Lemma sess_close_spec md5 junk G t id s h g :
  backends_ok G s h -> force_close_backends s = 0 \/ force_close_backends s = 1 -> query_stats (query_info s) <> SFreed ->
  id ∈ mysql_connections g ->
  exists s' h' g' freed, sess_close md5 junk G t id s h g = Some (s', h', g', freed) /\
    healthy s' = false /\ mybes s' = [] /\ resultset s' = [] /\ fd (client_myds s') < 1 /\
    mysql_username (sauth s') = None /\ mysql_password (sauth s') = None /\ mysql_schema_cur (sauth s') = None /\
    state_inv (conn_pools h') /\ QC h' = QC h /\
    all_conns (conn_pools h') ≡ₚ held (mybes s) ++ all_conns (conn_pools h) /\
    (force_close_backends s = 1 -> idle_conns (conn_pools h') = idle_conns (conn_pools h)) /\
    mysql_connections g ≡ₚ id :: mysql_connections g'.
Proof.
  intros [Hl Hcur Hk Hw] Hfc Hst Hin. unfold sess_close.
  assert (exists d, (if negb (fd (client_myds s) =? 0) then s <| client_myds := (shut_hard (client_myds s)).1 |> else s) =
                    s <| client_myds := d |> /\ fd d < 1) as (d & -> & Hfd).
  { unfold shut_hard. destruct (Z.eqb_spec (fd (client_myds s)) 0); cbn [negb]; [exists (client_myds s); split; [by destruct s|lia]|].
    destruct (Z.leb_spec 0 (fd (client_myds s))); [by eexists|]. exists (client_myds s). split; [by destruct s|lia]. }
  destruct (close_prefix s d) as (P1 & P2 & P3 & P4 & P5 & P6 & P7 & P8 & P9).
  set (s1 := free_user_pass_schema (drop_resultset (s <| client_myds := d |>))) in *. clearbody s1.
  unfold free_backends. rewrite P1.
  destruct (reset_loop_spec t (force_close_backends s) (Z.to_nat (mysql_hostgroups G)) 0 s1 h)
    as (s2 & h2 & -> & Hm & (F1 & F2 & F3 & _ & _ & _ & F4 & _) & Hw2 & Hq2 & Ha2 & Hi2); [done|rewrite P3; lia|unfold keys_ok; by rewrite P3|done|].
  rewrite !bind_Some. rewrite P2 in F3. rewrite P3 in Ha2.
  destruct (close_suffix s2) as (S1 & S2). rewrite S1, F3.
  destruct (init_query_metadata_none junk md5 (mysql_query_statistics G) (monotonic t)
    (mkRoute [] [] (query_info s) (default_hostgroup (s2 <| mybes := [] |> <| healthy := false |>))
      (default_hostgroup_version (s2 <| mybes := [] |> <| healthy := false |>))) Hst) as (r & ->).
  rewrite bind_Some. do 4 eexists. split; [reflexivity|].
  destruct (S2 (Routing.query_info r)) as (-> & -> & -> & -> & ->). rewrite F1, F2, F4, P4, P5, P6, P7, P8.
  split_and!; try done. by apply remove_fast_perm.
Qed.


(** C38: closing a session gives everything back: every connection its backends hold goes to a
    pool or is closed (always closed when closing is forced), none is lost or duplicated; the session is no longer healthy,
    remembers no user, password or schema, and leaves the registry, where the others stay. *)
Theorem session_close_releases md5 junk G t id s h g :
  backends_ok G s h -> force_close_backends s = 0 \/ force_close_backends s = 1 -> query_stats (query_info s) <> SFreed ->
  id ∈ mysql_connections g ->
  exists s' h' g' freed, sess_close md5 junk G t id s h g = Some (s', h', g', freed) /\
    healthy s' = false /\ mybes s' = [] /\ resultset s' = [] /\ fd (client_myds s') < 1 /\
    mysql_username (sauth s') = None /\ mysql_password (sauth s') = None /\ mysql_schema_cur (sauth s') = None /\
    state_inv (conn_pools h') /\ QC h' = QC h /\
    all_conns (conn_pools h') ≡ₚ held (mybes s) ++ all_conns (conn_pools h) /\
    (force_close_backends s = 1 -> idle_conns (conn_pools h') = idle_conns (conn_pools h)) /\
    mysql_connections g ≡ₚ id :: mysql_connections g'.
Proof. apply sess_close_spec. Qed.

(** ** Taking servers out of service *)

Lemma bereset_run t fc i s h s' h' :
  bereset t fc i s h = Some (s', h') -> s' = set_backend i mysql_backend_new s /\ (i < length (mybes s))%nat.
Proof.
  unfold bereset. intros H. apply bind_inv in H as (be & Hbe & H). rewrite backend_reset_eq in H.
  apply bind_inv in H as ([[be' g] w] & Hr & H). apply bind_inv in Hr as (w' & _ & Hr). simplify_eq.
  split; [done|by eapply lookup_lt_Some].
Qed.

Lemma remove_offline_run t j s h s' h' :
  remove_offline t j s h = Some (s', h') ->
  (s' = s /\ h' = h) \/ (s' = set_backend j mysql_backend_new s /\ (j < length (mybes s))%nat).
Proof.
  unfold remove_offline. intros H. do 3 px_run H.
  destruct (status (MSptr x1)); simplify_eq; try (by left).
  px_run H. destruct (active_transaction x2); simplify_eq; [by left|].
  case_decide; [right; by eapply bereset_run|]. px_run H.
  destruct (_ && _); simplify_eq; [right; by eapply bereset_run|by left].
Qed.

(** Backend [k] of the session points to no server. *)
Definition detached (s : session) (k : nat) : Prop := exists be, mybes s !! k = Some be /\ mshge be = None.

* * * *

◆ THE TASK ◆
Every entry above must be returned word for word.

◆ ANSWER TO THE EXERCISE ◆
Lemma sess_close_spec md5 junk G t id s h g :
  backends_ok G s h -> force_close_backends s = 0 \/ force_close_backends s = 1 -> query_stats (query_info s) <> SFreed ->
  id ∈ mysql_connections g ->
  exists s' h' g' freed, sess_close md5 junk G t id s h g = Some (s', h', g', freed) /\
    healthy s' = false /\ mybes s' = [] /\ resultset s' = [] /\ fd (client_myds s') < 1 /\
    mysql_username (sauth s') = None /\ mysql_password (sauth s') = None /\ mysql_schema_cur (sauth s') = None /\
    state_inv (conn_pools h') /\ QC h' = QC h /\
    all_conns (conn_pools h') ≡ₚ held (mybes s) ++ all_conns (conn_pools h) /\
    (force_close_backends s = 1 -> idle_conns (conn_pools h') = idle_conns (conn_pools h)) /\
    mysql_connections g ≡ₚ id :: mysql_connections g'.
Proof.
  intros [Hl Hcur Hk Hw] Hfc Hst Hin. unfold sess_close.
  assert (exists d, (if negb (fd (client_myds s) =? 0) then s <| client_myds := (shut_hard (client_myds s)).1 |> else s) =
                    s <| client_myds := d |> /\ fd d < 1) as (d & -> & Hfd).
  { unfold shut_hard. destruct (Z.eqb_spec (fd (client_myds s)) 0); cbn [negb]; [exists (client_myds s); split; [by destruct s|lia]|].
    destruct (Z.leb_spec 0 (fd (client_myds s))); [by eexists|]. exists (client_myds s). split; [by destruct s|lia]. }
  destruct (close_prefix s d) as (P1 & P2 & P3 & P4 & P5 & P6 & P7 & P8 & P9).
  set (s1 := free_user_pass_schema (drop_resultset (s <| client_myds := d |>))) in *. clearbody s1.
  unfold free_backends. rewrite P1.
  destruct (reset_loop_spec t (force_close_backends s) (Z.to_nat (mysql_hostgroups G)) 0 s1 h)
    as (s2 & h2 & -> & Hm & (F1 & F2 & F3 & _ & _ & _ & F4 & _) & Hw2 & Hq2 & Ha2 & Hi2); [done|rewrite P3; lia|unfold keys_ok; by rewrite P3|done|].
  rewrite !bind_Some. rewrite P2 in F3. rewrite P3 in Ha2.
  destruct (close_suffix s2) as (S1 & S2). rewrite S1, F3.
  destruct (init_query_metadata_none junk md5 (mysql_query_statistics G) (monotonic t)
    (mkRoute [] [] (query_info s) (default_hostgroup (s2 <| mybes := [] |> <| healthy := false |>))
      (default_hostgroup_version (s2 <| mybes := [] |> <| healthy := false |>))) Hst) as (r & ->).
  rewrite bind_Some. do 4 eexists. split; [reflexivity|].
  destruct (S2 (Routing.query_info r)) as (-> & -> & -> & -> & ->). rewrite F1, F2, F4, P4, P5, P6, P7, P8.
  split_and!; try done. by apply remove_fast_perm.
Qed.


(** C38: closing a session gives everything back: every connection its backends hold goes to a
    pool or is closed (always closed when closing is forced), none is lost or duplicated; the session is no longer healthy,
    remembers no user, password or schema, and leaves the registry, where the others stay. *)
Theorem session_close_releases md5 junk G t id s h g :
  backends_ok G s h -> force_close_backends s = 0 \/ force_close_backends s = 1 -> query_stats (query_info s) <> SFreed ->
  id ∈ mysql_connections g ->
  exists s' h' g' freed, sess_close md5 junk G t id s h g = Some (s', h', g', freed) /\
    healthy s' = false /\ mybes s' = [] /\ resultset s' = [] /\ fd (client_myds s') < 1 /\
    mysql_username (sauth s') = None /\ mysql_password (sauth s') = None /\ mysql_schema_cur (sauth s') = None /\
    state_inv (conn_pools h') /\ QC h' = QC h /\
    all_conns (conn_pools h') ≡ₚ held (mybes s) ++ all_conns (conn_pools h) /\
    (force_close_backends s = 1 -> idle_conns (conn_pools h') = idle_conns (conn_pools h)) /\
    mysql_connections g ≡ₚ id :: mysql_connections g'.
Proof. apply sess_close_spec. Qed.

(** ** Taking servers out of service *)

Lemma bereset_run t fc i s h s' h' :
  bereset t fc i s h = Some (s', h') -> s' = set_backend i mysql_backend_new s /\ (i < length (mybes s))%nat.
Proof.
  unfold bereset. intros H. apply bind_inv in H as (be & Hbe & H). rewrite backend_reset_eq in H.
  apply bind_inv in H as ([[be' g] w] & Hr & H). apply bind_inv in Hr as (w' & _ & Hr). simplify_eq.
  split; [done|by eapply lookup_lt_Some].
Qed.

Lemma remove_offline_run t j s h s' h' :
  remove_offline t j s h = Some (s', h') ->
  (s' = s /\ h' = h) \/ (s' = set_backend j mysql_backend_new s /\ (j < length (mybes s))%nat).
Proof.
  unfold remove_offline. intros H. do 3 px_run H.
  destruct (status (MSptr x1)); simplify_eq; try (by left).
  px_run H. destruct (active_transaction x2); simplify_eq; [by left|].
  case_decide; [right; by eapply bereset_run|]. px_run H.
  destruct (_ && _); simplify_eq; [right; by eapply bereset_run|by left].
Qed.

(** Backend [k] of the session points to no server. *)
Definition detached (s : session) (k : nat) : Prop := exists be, mybes s !! k = Some be /\ mshge be = None.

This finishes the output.